YOUR GOAL: Look through the data below, and copy each line that carries the word "Room".

EXERCISE INPUT:
Fixpoint verify_separators (page_id next_page_id : Z) (cs : list (io_result (list byte))) (previous : option key)
    : io_result (list (Z * option key)) :=
  match cs with
  | [] => Ok []
  | raw :: cs =>
      raw ← raw;
      c ← internal_cell_ref_decode raw page_id next_page_id;
      k ← deserialize_key (internal_key_bytes c);
      if match previous with Some prior => key_leb k prior | None => false end
      then Err (invalid_data "internal separators are not strictly ordered") else
      rest ← verify_separators page_id next_page_id cs (Some k);
      Ok ((internal_right_child c, Some k) :: rest)
  end.

Definition verify_internal_page (page_id : Z) : reader (list (Z * option key)) :=
  q ← get_state;
  with_opened_page page_id (λ page,
    preamble ← internal_preamble_decode (sp_bytes page) page_id (q_next q);
    rest ← verify_separators page_id (q_next q) (cells page) None;
    Ok ((leftmost_child preamble, None) :: rest)).

(** [push_child_visits] pushes the children from the last to the first; the
    list has the top of the stack first. *)
Fixpoint child_visits (first : bool) (lower upper : option key) (children : list (Z * option key)) : list Visit :=
  match children with
  | [] => []
  | (child, k) :: rest =>
      Enter child (if first then lower else k)
        (match rest with (_, Some next) :: _ => Some next | _ => upper end)
      :: child_visits false lower upper rest
  end.

(** The state when a page is entered, a leaf is verified or the children of an
    internal page are known. *)
Definition enter_page (v : VerifyState) (page_id : Z) : VerifyState :=
  {| vs_tree := {[page_id]} ∪ vs_tree v; vs_active := {[page_id]} ∪ vs_active v; vs_overflow := vs_overflow v;
     vs_leaves := vs_leaves v; vs_minimum := vs_minimum v; vs_children := vs_children v; vs_live := vs_live v |}.

Definition add_leaf (v : VerifyState) (page_id : Z) (leaf : VerifyLeaf) (live : Z) (overflow : gset Z) : VerifyState :=
  {| vs_tree := vs_tree v; vs_active := vs_active v; vs_overflow := overflow; vs_leaves := vs_leaves v ++ [leaf];
     vs_minimum := <[page_id := vl_minimum leaf]> (vs_minimum v); vs_children := vs_children v; vs_live := live |}.

Definition add_children (v : VerifyState) (page_id : Z) (children : list (Z * option key)) : VerifyState :=
  {| vs_tree := vs_tree v; vs_active := vs_active v; vs_overflow := vs_overflow v; vs_leaves := vs_leaves v;
     vs_minimum := vs_minimum v; vs_children := <[page_id := children]> (vs_children v); vs_live := vs_live v |}.

(** The loop over the stack.  A page is entered at most once and exited once,
    so twice the number of pages is enough fuel. *)
Fixpoint verify_loop (fuel : nat) (stack : list Visit) (v : VerifyState) : reader VerifyState :=
  match fuel, stack with
  | _, [] => mret v
  | O, _ => of_result (Err (invalid_data "tree child graph contains a cycle"))
  | S fuel, Exit page_id :: stack =>
      v ← of_result (finish_verified_page page_id v);
      verify_loop fuel stack v
  | S fuel, Enter page_id lower upper :: stack =>
      if bool_decide (page_id ∈ vs_active v)
      then of_result (Err (invalid_data "tree child graph contains a cycle")) else
      if bool_decide (page_id ∈ vs_tree v)
      then of_result (Err (invalid_data "tree page has multiple parents")) else
      let v := enter_page v page_id in
      let stack := Exit page_id :: stack in
      type ← with_opened_page page_id (λ page, Ok (page_type (sp_header page)));
      match type with
      | Leaf =>
          r ← verify_leaf_page page_id lower upper (vs_overflow v);
          live ← of_result (ok_or (checked_add (vs_live v) r.1.2) (invalid_data "live entry count overflow"));
          verify_loop fuel stack (add_leaf v page_id r.1.1 live r.2)
      | Internal =>
          children ← verify_internal_page page_id;
          verify_loop fuel (child_visits true lower upper children ++ stack) (add_children v page_id children)
      | Overflow | Free => of_result (Err (invalid_data "tree child has the wrong page type"))
      end
  end.

(** The loop of [verify_leaf_links]: [previous] is the leaf before. *)
Fixpoint verify_leaf_links (previous : option VerifyLeaf) (leaves : list VerifyLeaf) : io_result unit :=
  match leaves with
  | [] => Ok tt
  | leaf :: rest =>
      let expected_left := match previous with Some p => vl_page_id p | None => 0 end in
      let expected_right := match rest with next :: _ => vl_page_id next | [] => 0 end in
      if negb (vl_left leaf =? expected_left) || negb (vl_right leaf =? expected_right)
      then Err (invalid_data "leaf sibling links do not match tree order") else
      if match previous ≫= vl_maximum, vl_minimum leaf with
         | Some previous, Some current => key_leb current previous
         | _, _ => false
         end
      then Err (invalid_data "keys are inverted across leaf siblings") else
      verify_leaf_links (Some leaf) rest
  end.

Fixpoint verify_free_loop (fuel : nat) (tree overflow : gset Z) (free : Z) (free_pages : gset Z) : reader (gset Z) :=
  match fuel with
  | O => of_result (Err (invalid_data "free list contains a duplicate or cycle"))
  | S fuel =>
      if free =? 0 then mret free_pages else
      free_pages ← of_result (record_page_visit free_pages free "free list contains a duplicate or cycle");
      if bool_decide (free ∈ tree) || bool_decide (free ∈ overflow)
      then of_result (Err (invalid_data "page is reachable from both live data and free list")) else
      next ← with_opened_page free (λ page,
        if negb (bool_decide (page_type (sp_header page) = Free))
        then Err (invalid_data "free list references a non-free page") else Ok (right (sp_header page)));
      verify_free_loop fuel tree overflow next free_pages
  end.

Definition verify_free_pages (tree overflow : gset Z) : reader (gset Z) := λ q,
  verify_free_loop (page_fuel q) tree overflow (free_page_head (q_header q)) ∅ q.

Definition memberships (tree overflow free : gset Z) (page_id : Z) : Z :=
  (if bool_decide (page_id ∈ tree) then 1 else 0) + (if bool_decide (page_id ∈ overflow) then 1 else 0)
  + (if bool_decide (page_id ∈ free) then 1 else 0).

Definition verify_page_ownership (next_page_id : Z) (tree overflow free : gset Z) : io_result unit :=
  if forallb (λ page_id, memberships tree overflow free page_id =? 1) (seqZ 1 (next_page_id - 1))
  then Ok tt else Err (invalid_data "database contains an orphan or multiply-owned page").

Definition verify_start : VerifyState :=
  {| vs_tree := ∅; vs_active := ∅; vs_overflow := ∅; vs_leaves := []; vs_minimum := ∅; vs_children := ∅; vs_live := 0 |}.

Definition verify_full : reader VerificationReport :=
  q ← get_state;
  v ← verify_loop (S (2 * Z.to_nat (q_next q))) [Enter (root_page_id (q_header q)) None None] verify_start;
  _ ← of_result (verify_leaf_links None (vs_leaves v));
  free ← verify_free_pages (vs_tree v) (vs_overflow v);
  _ ← of_result (verify_page_ownership (q_next q) (vs_tree v) (vs_overflow v) free);
  tree_count ← of_result (ok_or (try_fit 64 (Z.of_nat (size (vs_tree v)))) (invalid_data "tree page count exceeds u64"));
  overflow_count ← of_result (ok_or (try_fit 64 (Z.of_nat (size (vs_overflow v)))) (invalid_data "overflow page count exceeds u64"));
  free_count ← of_result (ok_or (try_fit 64 (Z.of_nat (size free))) (invalid_data "free page count exceeds u64"));
  mret {| live_entries := vs_live v; tree_pages := tree_count; overflow_pages := overflow_count;
          free_pages_count := free_count |}.
End Verify.

Section Accepts.
Context {CK : Checksum} {KC : KeyCodec} {LZ : Lz4}.
Abbreviation entry := (key * LeafCellRef)%type.
Abbreviation leaf := (Z * list entry)%type.
Abbreviation values := (key → option (list byte)).
Context (base : list byte) (t : WriteTransaction) (oh : DatabaseHeader) (B : begun base t oh).
Context (T : btree) (h : nat) (F : list Z) (ws : list item) (g : values).
Context (Sk : skeleton t base T h F (owned_pages ws)) (It : holds_items (view t base) (entries T) ws).
Context (Re : represents (stored_as g) (entries T) ws).
Context (Ratio : lz4_ratio) (Room : tx_next t < 2 ^ 44).

#[local] Abbreviation yields := (yields base t oh).
#[local] Abbreviation sound := (sound base t oh).
#[local] Abbreviation at_leaf := (at_leaf base t).
#[local] Abbreviation at_leaf_ok := (at_leaf_ok base t T h F ws Sk).
#[local] Abbreviation sound_next := (sound_next base t oh B).
#[local] Abbreviation live := (live g).
#[local] Abbreviation live_of := (filter (λ k, live k = true)).

(** ** Leaves *)

(** An entry of the tree with the pages of its value. *)
Definition stored_entry (e : entry) (w : item) : Prop :=
  held (view t base) (leaf_value e.2) w.1 (stored_as g e.1) ∧ NoDup w.1 ∧ (length w.1 < walk_fuel t)%nat.

Lemma stored_entries : Forall2 stored_entry (entries T) ws.
Proof.
  apply Forall2_same_length_lookup. split; [by eapply Forall2_length|]. intros j [k e] w Hj Hw.
  destruct (entry_item base t T h F ws g Sk It Re _ _ _ Hj) as (w' & Hw' & H1 & H2 & H3).
  assert (w' = w) as -> by (assert (Some w' = Some w) as [= ->] by (rewrite <- Hw, <- Hw'; reflexivity); done). by split_and!.
Qed.

(** What the verifier makes of the value of an entry. *)
Definition value_verified (k : key) (w : item) (owned : gset Z) (v : VerifyValue) : Prop :=
  match v with
  | VerifyTombstone => live k = false ∧ w.1 = []
  | VerifyInline => live k = true ∧ w.1 = []
  | VerifyOverflow comp ll sl head crc => live k = true ∧
      ∃ raw, yields (assemble_overflow_chain comp ll sl head crc (Some owned)) (Ok (raw, Some (list_to_set w.1 ∪ owned)))
  end.

Lemma value_verifies k e w owned :
  stored_entry (k, e) w → (∀ x, x ∈ w.1 → x ∉ owned) → value_verified k w owned (verify_value (leaf_value e)).
Proof.
  intros (Hh & Hnd & Hf) Hown. cbn [fst snd] in Hh. pose proof (file_has_pages base t T h F ws Sk Room) as Hn. unfold stored_as in Hh.
  assert (live k = bool_decide (is_Some (g k))) as El by done.
  destruct (g k) as [raw|] eqn:Eg; cbn [fmap option_fmap option_map] in Hh.
  - rewrite bool_decide_true in El by eauto. destruct (describe raw) as [[comp ll] stored] eqn:Ed.
    destruct (restored base t T h F ws g Sk It Re Ratio Room k raw comp ll stored Eg Ed) as [Hres Hll].
    inversion Hh as [|? ? ? crc Hv E1 E2 E3|? ? head ps bs Hv Hne Hc E1 E2 E3]; subst; cbn [verify_value value_verified]; [done|].
    split; [done|]. exists raw. pose proof (assemble_ok base t oh B comp ll head w.1 bs (Some owned) Hc Hnd Hf Hv Hn Hll) as Ha.
    rewrite Hres, bind_ok in Ha. apply Ha. intros i s Hi [= <-]. by apply Hown.
  - rewrite bool_decide_false in El by (by intros [? ?]). by inversion Hh.
Qed.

EXERCISE RESPONSE:
Context (Ratio : lz4_ratio) (Room : tx_next t < 2 ^ 44).
  intros (Hh & Hnd & Hf) Hown. cbn [fst snd] in Hh. pose proof (file_has_pages base t T h F ws Sk Room) as Hn. unfold stored_as in Hh.
    destruct (restored base t T h F ws g Sk It Re Ratio Room k raw comp ll stored Eg Ed) as [Hres Hll].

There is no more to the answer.